Добавить в цитаты Настройки чтения

Страница 12 из 15



И в комнате, и на кухне становилось живее, светлее и новее. Чего мы праздновали всё время? Сашка Васильев: «Это жизнь такая. Совок не всё удушил».

Ну, не знаю, как тебе наш грандиозный приезд в Питер вдвоем с Алиской. Я очень хотела, чтобы вы поженились. Свадьбу на Бронной до сих пор вспоминают со светлым, но нервным смехом. Ваш Мерзляковский. Не могу понять, как получалось: соседи вроде, а живем полной многолюдной жизнью, шляемся туда-сюда, пьём, поём, едим, курим, громко говорим, орём. Один Губанов чего стоил! Помнишь, ты вошёл в порезанной куртке, весь в царапинах:

– Хвост, что это?

– А, Губанов у подъезда спрашивает: «Хвост, кто как поэт лучше, я или Данте?» Я ему: «Да ты и до Пушкина не дорос!» Он и бросился на меня с ножом.

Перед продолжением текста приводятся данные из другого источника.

Lemma fold_rewrite_settled (gs : list (path * list (BaseModule * PostprocessLine)))
    (s : Processor) :
  dry_run s = false -> NoDup (map fst gs) ->
  (forall f t, In (f, t) gs -> suffix f = ".md") ->
  forall f t, In (f, t) gs -> rewrite_settled E (fs s f) (fold_left (postprocess_step E) gs s) f t.
Proof.
  revert s; induction gs as [|[f0 t0] gs IH]; intros s Hdry Hnd Hmd f t Hin;
    [destruct Hin|].
  simpl. rewrite postprocess_step_real by exact Hdry.
  inversion Hnd as [|? ? Hnin Hnd']; subst.
  destruct (rewrite_file_frame E s f0 t0) as (Hd1 & [l1 Ho1] & Hf1).
  destruct Hin as [Heq|Hin].
  - injection Heq as <- <-.
    destruct (fold_rewrite_frame gs (rewrite_file E s f0 t0)) as (_ & Ho2 & Hf2);
      [congruence|].
    apply (settled_transfer _ _ (rewrite_file E s f0 t0)).
    + apply rewrite_file_self, (Hmd f0 t0), in_eq.
    + apply Hf2; [apply (Hmd f0 t0), in_eq|exact Hnin].
    + exact Ho2.
  - assert (Hf : fs (rewrite_file E s f0 t0) f = fs s f).
    { apply Hf1.
      - intros ->. apply Hnin, (in_map fst _ _ Hin).
      - apply with_suffix_tmp_neq, (Hmd f t), in_cons, Hin. }
    rewrite <- Hf. apply IH; auto; [congruence|].
    intros f1 t1 H1; apply (Hmd f1 t1), in_cons, H1.
Qed.

End RewritePass.

(** C4: with a real run, every document of the rewrite grouping ends the
    pass in one of two states: unchanged with an error reported, or holding
    the whole rewritten line sequence of the lines read (the only write to
    the document is the [replace] of a fully written temporary file; a
    partial write only ever reaches the temporary file).  When reading the
    document, writing its temporary file or replacing it fails, the
    document is unchanged and the error is reported.  Whether a
    document is rewritten depends only on its own read, write and replace
    and its own [postprocess] calls: a failure on another document does not
    stop it.  Documents are the [.md] files the scanner yields, so no
    temporary [.tmp] file is a document. *)
Theorem rewrite_pass_isolates_failures (E : env) (st : Processor) :
  dry_run st = false ->
  (forall ms pp, In ms (modules st) -> In pp (postprocess_lines ms) ->
     suffix (pp_file_path pp) = ".md") ->
  forall file tagged, In (file, tagged) (group_by_file (modules st)) ->
  ((fs (run_postprocessing E st) file = fs st file /\
    In (MsgPostprocessError file) (out (run_postprocessing E st))) \/
   (exists lines evs new_lines,
      read_fails E file = false /\ fs st file = Some lines /\
      rewrite_lines file (build_line_map tagged) 0 lines = (evs, Some new_lines) /\
      write_fails E file = None /\ replace_fails E file = false /\
      fs (run_postprocessing E st) file = Some new_lines)) /\
  (read_fails E file = true \/ fs st file = None \/ write_fails E file <> None \/
   replace_fails E file = true ->
   fs (run_postprocessing E st) file = fs st file /\
   In (MsgPostprocessError file) (out (run_postprocessing E st))) /\
  (read_fails E file = false -> write_fails E file = None ->
   replace_fails E file = false ->
   forall lines new_lines, fs st file = Some lines ->
   snd (rewrite_lines file (build_line_map tagged) 0 lines) = Some new_lines ->
   fs (run_postprocessing E st) file = Some new_lines).
Proof.
  intros Hdry Hmd file tagged Hin.
  assert (Hkeys : forall f t, In (f, t) (group_by_file (modules st)) -> suffix f = ".md").
  { intros f t H. destruct (group_by_file_key _ _ _ H) as (ms & pp & Hms & Hpp & <-).
    exact (Hmd ms pp Hms Hpp). }
  pose proof (group_by_file_nodup (modules st)) as Hnd.
  unfold run_postprocessing.
  destruct (group_by_file (modules st)) as [|g gs] eqn:G; [destruct Hin|].
  destruct (fold_rewrite_settled E (g :: gs) st Hdry Hnd Hkeys file tagged Hin)
    as [Hset Hok].
  split; [exact Hset|split; [|exact Hok]].
  intros Hfail. destruct Hset as [Hl|(lines & evs & nl & Hr & Hs & _ & Hw & Hp & _)];
    [exact Hl|].
  exfalso. destruct Hfail as [H|[H|[H|H]]]; congruence.
Qed.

Весь центр Москвы был нашим. Когда ни выйдешь, днем или ночью, тут же встретишь знакомых. Вы с Пятницей в семь утра явили себя на Бронную: «У тебя всё схвачено, в твоем магазине уже в восемь вино дадут, а Полечке всё равно пора в школу».

Надо сказать, Полину ты очень любил. Подолгу внимательно говорил с ней. Песни же твои она пела с детства, свою училку по музыке обучала им. Помню Крым, Алушту: солнечное Рыбачье. Ты там работал пляжным фотографом. Ну, стало быть, большая кодла около тебя, московско-питерская: Леня Чачко, Петя Беляков, Енот, Ярмолинский, Марина Резницкая, Полинка и я. Ты Полинке на пляже часто давал деньги.

– Откуда у тебя?

– Хвостик дал.

Безумные поездки в горы, костры, ночи на пляже. Вино. Песни. Пели все, хором. Но… запевала был ты. Помнишь, как радовались рожденью Анечки? И как мы, свиньи, раздолбай, не пошли встречать Алиску с дочкой из роддома. Питерские твои тогда приехали: помню, был Лева Лосев – сильное впечатление. Кстати, вы – питерские – не матерились, говорили точнее, суше, любили классику. Откуда ты такой взялся: певучий, музыкальный, всенародный? Уже считалось, что мы «авангард», «андеграунд». Не знаю, как «under», но на полу спали все, рядами: на Бронной, на Мерзляковском, у Лошади на Уральской.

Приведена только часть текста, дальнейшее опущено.